1\. He is a very, very funny dude.

2\. He has no tolerance for bullshit, and will be very quick to shut you up if
you are making no sense.

3\. Having said that, he is VERY nice, and always points you in the correct
direction, even if you are deeply mistaken.

4\. He was one of the first people to push for Java in CS schools in Israel,
when he was the founding dean at the IDC [0]. This might seem like a weird
thing to mention, but in hindsight it cemented the use of modern programming
languages in academic curriculums here, which is not a small feat.

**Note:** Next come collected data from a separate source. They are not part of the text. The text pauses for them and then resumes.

Lemma NewClient_grows addr opts n n' oc :
  net_ok n → NewClient addr opts n = (n', oc) →
  net_grows opts (option_list oc) n n' ∧ ∀ c, oc = Some c → target n' c = addr.
Proof.
  intros [Ho Hk]. unfold NewClient. destruct (can_dial addr); intros [= <- <-].
  2: { split; [by apply net_grows_refl | done]. }
  assert (Hnew : conns n !! next n = None).
  { apply eq_None_not_Some. rewrite Hk. lia. }
  split.
  - split; simpl; [by apply insert_subseteq | | done | |].
    + apply elements_union_singleton. intros H%Ho. lia.
    + intros c ->%list_elem_of_singleton. eexists. by rewrite lookup_insert_eq.
    + split; simpl.
      * intros c. rewrite elem_of_union, elem_of_singleton. intros [-> | H%Ho]; lia.
      * intros c. rewrite lookup_insert_is_Some', Hk. lia.
  - intros c [= <-]. unfold target. simpl. by rewrite lookup_insert_eq.
Qed.

Lemma net_grows_trans opts f g n1 n2 n3 :
  net_grows opts f n1 n2 → net_grows opts g n2 n3 → net_grows opts (g ++ f) n1 n3.
Proof.
  intros [Hc1 Ho1 Hl1 Hx1 _] [Hc2 Ho2 Hl2 Hx2 ?]. split; [by etrans | | congruence | | done].
  - rewrite Ho2, Ho1. by rewrite (assoc_L (++)).
  - intros c [Hc | Hc]%elem_of_app; [by apply Hx2 |].
    destruct (Hx1 c Hc) as (x & Hx & ?). exists x. split; [by eapply lookup_weaken | done].
Qed.

Lemma target_grows n n' c : conns n ⊆ conns n' → is_Some (conns n !! c) → target n' c = target n c.
Proof. intros Hs [x Hx]. unfold target. by rewrite Hx, (lookup_weaken _ _ _ _ Hx Hs). Qed.

(** ** Synchronising one service *)

(** The connections kept by their target. *)
Definition keyed (n : net) (old : gmap string nat) : Prop :=
  ∀ a c, old !! a = Some c → target n c = a ∧ is_Some (conns n !! c).

Lemma old_conns_eq n l :
  NoDup (target n <$> l) → old_conns n l = list_to_map ((λ c, (target n c, c)) <$> l).
Proof.
  intros Hl. unfold old_conns. rewrite (fold_insert (target n) id l ∅ Hl).
  by rewrite (right_id_L _ _).
Qed.

Lemma old_conns_values n l : NoDup (target n <$> l) → (map_to_list (old_conns n l)).*2 ≡ₚ l.
Proof.
  intros Hl. rewrite old_conns_eq by done.
  rewrite map_to_list_to_map by (by rewrite <- list_fmap_compose).
  rewrite <- list_fmap_compose. clear Hl. induction l as [|c l IH]; [done |]. simpl. by f_equiv.
Qed.

Lemma old_conns_lookup n l a c :
  NoDup (target n <$> l) → old_conns n l !! a = Some c ↔ c ∈ l ∧ target n c = a.
Proof.
  intros Hl. rewrite old_conns_eq by done. rewrite <- elem_of_list_to_map by (by rewrite <- list_fmap_compose).
  rewrite list_elem_of_fmap. naive_solver.
Qed.

Lemma pool_list_ok cp n key :
  (∀ k l, endpointConnMap cp !! k = Some l → NoDup (target n <$> l)) →
  NoDup (target n <$> default [] (endpointConnMap cp !! key)).
Proof. intros Ht. destruct (endpointConnMap cp !! key) as [l|] eqn:Hk; [by eapply Ht | constructor]. Qed.

Lemma old_conns_keyed n l :
  NoDup (target n <$> l) → (∀ c, c ∈ l → is_Some (conns n !! c)) → keyed n (old_conns n l).
Proof.
  intros Hl Hk a c. rewrite old_conns_eq by done.
  intros H%elem_of_list_to_map_2. apply list_elem_of_fmap in H as (c' & [= -> ->] & Hc). by auto.
Qed.

(** The addresses that will have a connection: those not seen, once each. *)
Fixpoint wanted (addresses : list string) (seen : gset string) (old : gmap string nat) : list string :=
  match addresses with
  | [] => []
  | a :: addresses =>
      if bool_decide (a = "") || bool_decide (a ∈ seen) then wanted addresses seen old
      else (if bool_decide (is_Some (old !! a)) || can_dial a then [a] else [])
             ++ wanted addresses ({[a]} ∪ seen) (delete a old)
  end.

(** The loop: the connections of the list and those left over are the old ones and the
    new ones, and the list has one connection for every wanted address. *)
Lemma sync_loop_spec opts addresses seen old current n n' old' current' :
  net_ok n → keyed n old → (∀ c, c ∈ current → is_Some (conns n !! c)) →
  sync_loop opts addresses seen old current n = (n', old', current') →
  ∃ fresh added, net_grows opts fresh n n' ∧ current' = current ++ added ∧
    added ++ (map_to_list old').*2 ≡ₚ fresh ++ (map_to_list old).*2 ∧
    (target n' <$> added) = wanted addresses seen old ∧
    (∀ c, c ∈ added → c ∈ fresh ∨ ∃ a, old !! a = Some c).
Proof.
  revert seen old current n. induction addresses as [|a addresses IH]; intros seen old current n Hn Hold Hcur; simpl.
  { intros [= <- <- <-]. exists [], []. rewrite app_nil_r. split_and!; try done; [by apply net_grows_refl |].
    intros c Hc. by apply elem_of_nil in Hc. }
  case_bool_decide as Ha; simpl; [by apply IH |]. case_bool_decide as Hs; simpl; [by apply IH |].
  destruct (old !! a) as [c|] eqn:Hc.
  - intros Hl. destruct (Hold a c Hc) as [Hta Hkc].
    apply IH in Hl as (fresh & added & Hg & -> & Hp & Ht & Hin); [| done | |].
    2: { intros a' c' [_ Hc']%lookup_delete_Some. by apply Hold. }
    2: { intros c' [Hc' | ->%list_elem_of_singleton]%elem_of_app; [by apply Hcur | done]. }
    exists fresh, (c :: added). split_and!; [done | by rewrite <- (assoc_L (++)) | | |].
    + rewrite <- (map_to_list_delete old a c Hc). simpl. rewrite Hp. solve_Permutation.
    + rewrite fmap_cons, Ht, bool_decide_true by by eexists. simpl. f_equal. rewrite <- Hta. apply target_grows; [apply Hg | done].
    + intros c' [-> | Hc']%elem_of_cons; [right; by exists a |].
      destruct (Hin c' Hc') as [? | (a' & [_ ?]%lookup_delete_Some)]; [by left | right; by exists a'].
  - rewrite (delete_id old a Hc).
    destruct (NewClient a opts n) as [n1 oc] eqn:Hnew.
    destruct (NewClient_grows a opts n n1 oc Hn Hnew) as [Hg1 Ht1].
    intros Hl. apply IH in Hl as (fresh & added & Hg & -> & Hp & Ht & Hin); [| apply Hg1 | |].
    2: { intros a' c' Hc'. destruct (Hold a' c' Hc') as [Hta Hk]. rewrite (target_grows n n1) by (done || apply Hg1).
         split; [done |]. destruct Hk as [x Hx]. exists x. eapply lookup_weaken; [done | apply Hg1]. }
    2: { intros c' [Hc' | Hc']%elem_of_app.
         - destruct (Hcur c' Hc') as [x Hx]. exists x. eapply lookup_weaken; [done | apply Hg1].
         - destruct (grows_opts _ _ _ _ Hg1 c' Hc') as (x & ? & _). by exists x. }
    exists (fresh ++ option_list oc), (option_list oc ++ added). split_and!.
    + by eapply net_grows_trans.
    + by rewrite (assoc_L (++)).
    + rewrite <- (assoc_L (++)), Hp. solve_Permutation.
    + rewrite fmap_app, Ht. f_equal. unfold NewClient in Hnew.
      destruct (can_dial a) eqn:Hd; injection Hnew as <- <-; [| done]. simpl. f_equal.
      etrans; [eapply target_grows; [apply Hg |] | by apply Ht1].
      simpl. rewrite lookup_insert_eq. by eexists.
    + intros c' [Hc' | Hc']%elem_of_app; [left; set_solver |].
      destruct (Hin c' Hc') as [? | ?]; [left; set_solver | by right].
Qed.

Lemma wanted_spec addresses seen old a : a ∈ wanted addresses seen old → a ∉ seen ∧ a ∈ addresses.
Proof.
  revert seen old. induction addresses as [|b addresses IH]; intros seen old; simpl; [set_solver |].
  case_match eqn:Hb; [intros [? ?]%IH; set_solver |].
  apply orb_false_iff in Hb as [_ Hb%bool_decide_eq_false].
  intros [Ha | [? ?]%IH]%elem_of_app; [| set_solver]. case_match; set_solver.
Qed.

Lemma wanted_NoDup addresses seen old : NoDup (wanted addresses seen old).
Proof.
  revert seen old. induction addresses as [|b addresses IH]; intros seen old; simpl; [constructor |].
  case_match; [apply IH |]. case_match; [| apply IH].
  simpl. constructor; [| apply IH]. intros [? _]%wanted_spec. set_solver.
Qed.

(** ** The invariant of the pool *)

(** Who holds the connections: the services, the targets of [GetConn], the goroutines
    that are closing them. *)
Definition owned (cp : connPool) (n : net) : list nat :=
  mjoin (map_to_list (endpointConnMap cp)).*2 ++ (map_to_list (serviceConns cp)).*2 ++ closing n.

Record pool_inv (cp : connPool) (n : net) : Prop := {
  pi_net : net_ok n;
  pi_owned : owned cp n ≡ₚ elements (open n);
  pi_targets : ∀ k l, endpointConnMap cp !! k = Some l → NoDup (target n <$> l);
  pi_opts : ∀ k l c x, endpointConnMap cp !! k = Some l → c ∈ l → conns n !! c = Some x →
            dialOptions cp `prefix_of` Opts x;
  pi_closed : connectionsClosed cp = true → endpointConnMap cp = ∅ ∧ serviceConns cp = ∅
}.

Lemma owned_lookup cp n k l c :
  endpointConnMap cp !! k = Some l → c ∈ l → c ∈ owned cp n.
Proof.
  intros Hk Hc. unfold owned. destruct (join_map_insert (endpointConnMap cp) k []) as (rest & Hm & _).
  rewrite Hm, Hk. simpl. rewrite !elem_of_app. by auto.
Qed.

Lemma pool_known cp n c : pool_inv cp n → c ∈ owned cp n → c ∈ open n ∧ is_Some (conns n !! c).
Proof.
  intros [[Ho Hk] Hp _ _ _]. rewrite Hp. intros Hc%elem_of_elements. split; [done |]. by apply Hk, Ho.
Qed.

(** Operations that leave the connections alone. *)
Lemma pool_inv_same cp cp' n :
  endpointConnMap cp' = endpointConnMap cp → serviceConns cp' = serviceConns cp →
  dialOptions cp' = dialOptions cp → connectionsClosed cp' = connectionsClosed cp →
  pool_inv cp n → pool_inv cp' n.
Proof.
  intros He Hs Hd Hc [? Ho ? ? ?]. split; unfold owned in *; rewrite ?He, ?Hs, ?Hd, ?Hc; done.
Qed.
Lemma Register_failed f sv h p r n r' n' :
  Register f sv h p r n = (r', n', false) → leaseID r' = 0 ∧ selfTarget r' = selfTarget r.
Proof.
  unfold Register.
  set (rn := if bool_decide (leaseID (set_keepAlive false r) = 0) then _ else _).
  assert (Hz : leaseID rn.1 = 0 ∧ selfTarget rn.1 = selfTarget r) by (subst rn; by case_bool_decide).
  destruct rn as [r1 n1]. simpl in *.
  destruct (registerLocked _ _ _ _ _ _) as [[r2 n2] [|]] eqn:Hr; [done |]. intros [= <- <-].
  apply registerLocked_failed in Hr as [-> _]; [done |].
  intros Hne. by destruct Hz.
Qed.

Lemma reRegister_ok f r n r' n' :
  reRegister f r n = (r', n', true) → lease_granted r (server n) →
  alive (server n') (leaseID r') = true ∧
  serviceKey r' = service_key (rootDirectory r) (service r) (selfTarget r') ∧
  get (server n') (serviceKey r') = Some (Marshal (selfTarget r'), leaseID r') ∧
  (leaseID r ≠ 0 → applied (revokeF f) = true → alive (server n') (leaseID r) = false).
Proof.
  unfold reRegister. intros Hreg Hold. revert Hreg. destruct (_ || _); [done |].
  destruct (registerLocked _ _ _ _ _ _) as [[r1 n1] [|]] eqn:Hr; [| done].
  apply registerLocked_ok in Hr as (Hr1 & Hpos & Hnew & Hal & Hg & Hsame). intros [= <- <-].
  assert (Hne' : leaseID r ≠ 0 → leaseID r ≠ leaseID r1).
  { intros Hne Heq. rewrite <- Heq, Hold in Hnew; done. }
  assert (serviceKey r1 = service_key (rootDirectory r) (service r) (selfTarget r1) ∧
          selfTarget r1 = JoinHostPort (host r) (Itoa (port r))) as [Hk Ht1] by by rewrite Hr1.
  rewrite <- Ht1 in Hg. clear Hr1.
  destruct (decide (leaseID r = 0)) as [Hz | Hz].
  { rewrite bool_decide_true by done. by split_and!. }
  rewrite !bool_decide_false by auto. cbn [negb andb]. split_and!; [| done | |].
  - rewrite call_revoke. unfold attempt. destruct (negb _); [done |].
    destruct (revoke (leaseID r) _) as [s2|] eqn:Hrv; [| done]. simpl.
    rewrite (revoke_alive _ _ _ _ Hrv), bool_decide_false by (symmetry; auto). done.
  - rewrite call_revoke. apply attempt_revoke_get; [| done]. symmetry. by apply Hne'.
  - intros _. apply call_revoke_dead.
Qed.
(** [freq]: the frequency in MHz of the first processor, when it is known. *)
Definition Psutil_Info (freq : option float64) (pc : PsutilCPU) : Z * float64 * Z :=
  (default 0 ((λ mhz, uint64_of_float (f64_mul mhz (float64_of_int 1000000))) <$> freq),
   float64_of_int (pcores pc), pcores pc).

(** [newCPUStats]: the cgroup on Linux when it can be read, the library otherwise. *)
Definition newCPUStats (goos : string) (cgroup : option CgroupCPU) (psutil : option PsutilCPU) : option (CgroupCPU + PsutilCPU) :=
  match (if String.eqb goos "linux" then cgroup else None) with
  | Some c => Some (inl c)
  | None => inr <$> psutil
  end.

(** A usage that the library gives is within bounds too, and a negative percentage reads as
    full usage. *)
Theorem psutil_bounds percents u : Psutil_Usage percents = Some u → 0 ≤ u ≤ 1000.
Proof.
  destruct percents as [[|p ps]|]; cbn [Psutil_Usage]; [intros [= <-]; lia | | done].
  generalize (f64_mul p (float64_of_int 10)). intros x H. pose proof (uint64_of_float_nonneg x).
  assert (u = Z.min (uint64_of_float x) 1000) as -> by congruence. lia.
Qed.

Lemma psutil_negative : Psutil_Usage (Some [float64_of_int (-1)]) = Some 1000.
Proof. by vm_compute. Qed.
(* ===== verification/Rpc.v ===== *)
(** * The interceptors of calls (mw, mw/grpc, mw/specialerror, checker)

    What a client's context becomes in the server's, what an error of the server's
    handler becomes at the client, in both generations of interceptors.  A handler
    returns its two results or panics; the response has any type, nil being [None].
    Errors are allocated at the addresses [a], [S a], ... of each call; logging is left
    out.  gRPC's metadata and statuses are classes with the laws of its documentation. *)

From S2P Require Import Prelude GoStrings Errs Mcontext.
From Stdlib Require Import Strings.Ascii.

Local Open Scope Z_scope.
Local Open Scope go_scope.

(** ** What the package uses of gRPC *)

(** Package metadata: a key is folded to lower case by both operations. *)
Class Metadata := {
  MD : Type;
  md_empty : MD;
  Set_ : string → list string → MD → MD;
  Get : string → MD → list string;
  lower : string → string
}.

Class MetadataLaws `{!Metadata} := {
  Get_empty k : Get k md_empty = [];
  Get_Set k k' vs md : vs ≠ [] → Get k (Set_ k' vs md) = if decide (lower k = lower k') then vs else Get k md
}.

(** Packages status and codes, and the delivery of a server's error to the client. *)
Class Grpc := {
  status_New : Z → string → Status;
  status_Err : nat → Status → option goerr;
  status_text : Status → string;
  WithDetails : Status → ErrorInfo → Status + goerr;
  utf8 : string → bool;
  deliver : option goerr → option goerr
}.

Class GrpcLaws `{!Grpc} := {
  status_New_eq c m : status_New c m = MkStatus c m [];
  status_Err_eq a s : status_Err a s = if StatusCode s =? 0 then None else Some (Errs.Grpc a s);
  WithDetails_ok s i : StatusCode s ≠ 0 → utf8 (Cause i) = true → Warp i = [] →
    WithDetails s i = inl (MkStatus (StatusCode s) (Message s) (Details s ++ [Some i]));
  WithDetails_OK s i : StatusCode s = 0 → ∃ e, WithDetails s i = inr e;
  deliver_nil : deliver None = None;
  deliver_status a s : StatusCode s ≠ 0 → utf8 (Message s) = true → Forall (λ i, ∃ x, i = Some x ∧ utf8 (Cause x) = true) (Details s) →
    ∃ a', deliver (Some (Errs.Grpc a s)) = Some (Errs.Grpc a' s)
}.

5\. He has a deep appreciation for the application of Computer Science in the
wild, the likes of which I have not seen in many CS professors. He seems like
a coder by heart, and that's why - I think - Nand2Tetris speaks to many of us:
It is a very theoretical book, presented in a maker-y type fashion: build,
build, build. Love it.

[0]
[https://www.idc.ac.il/en/pages/home.aspx](https://www.idc.ac.il/en/pages/home.aspx)

P.S. If you have some way of assisting the bootcamp (financially or
otherwise), drop them a line over at info@wecode.org.il. Donation of services
will probably also be appreciated, if possible.

------
stillmotion
Nice! I did this too[0], I highly recommend the exercise.

[0]
[https://github.com/levi/hackassembler](https://github.com/levi/hackassembler)

------
alexgmcm
I did Nand2Tetris in Python as it was what I was familiar with at the time.

I think using a much stricter language like Rust would have saved me a lot of
heartache.

------
mastrsushi
(Thing you normally wouldn't care about)...implemented in Rust.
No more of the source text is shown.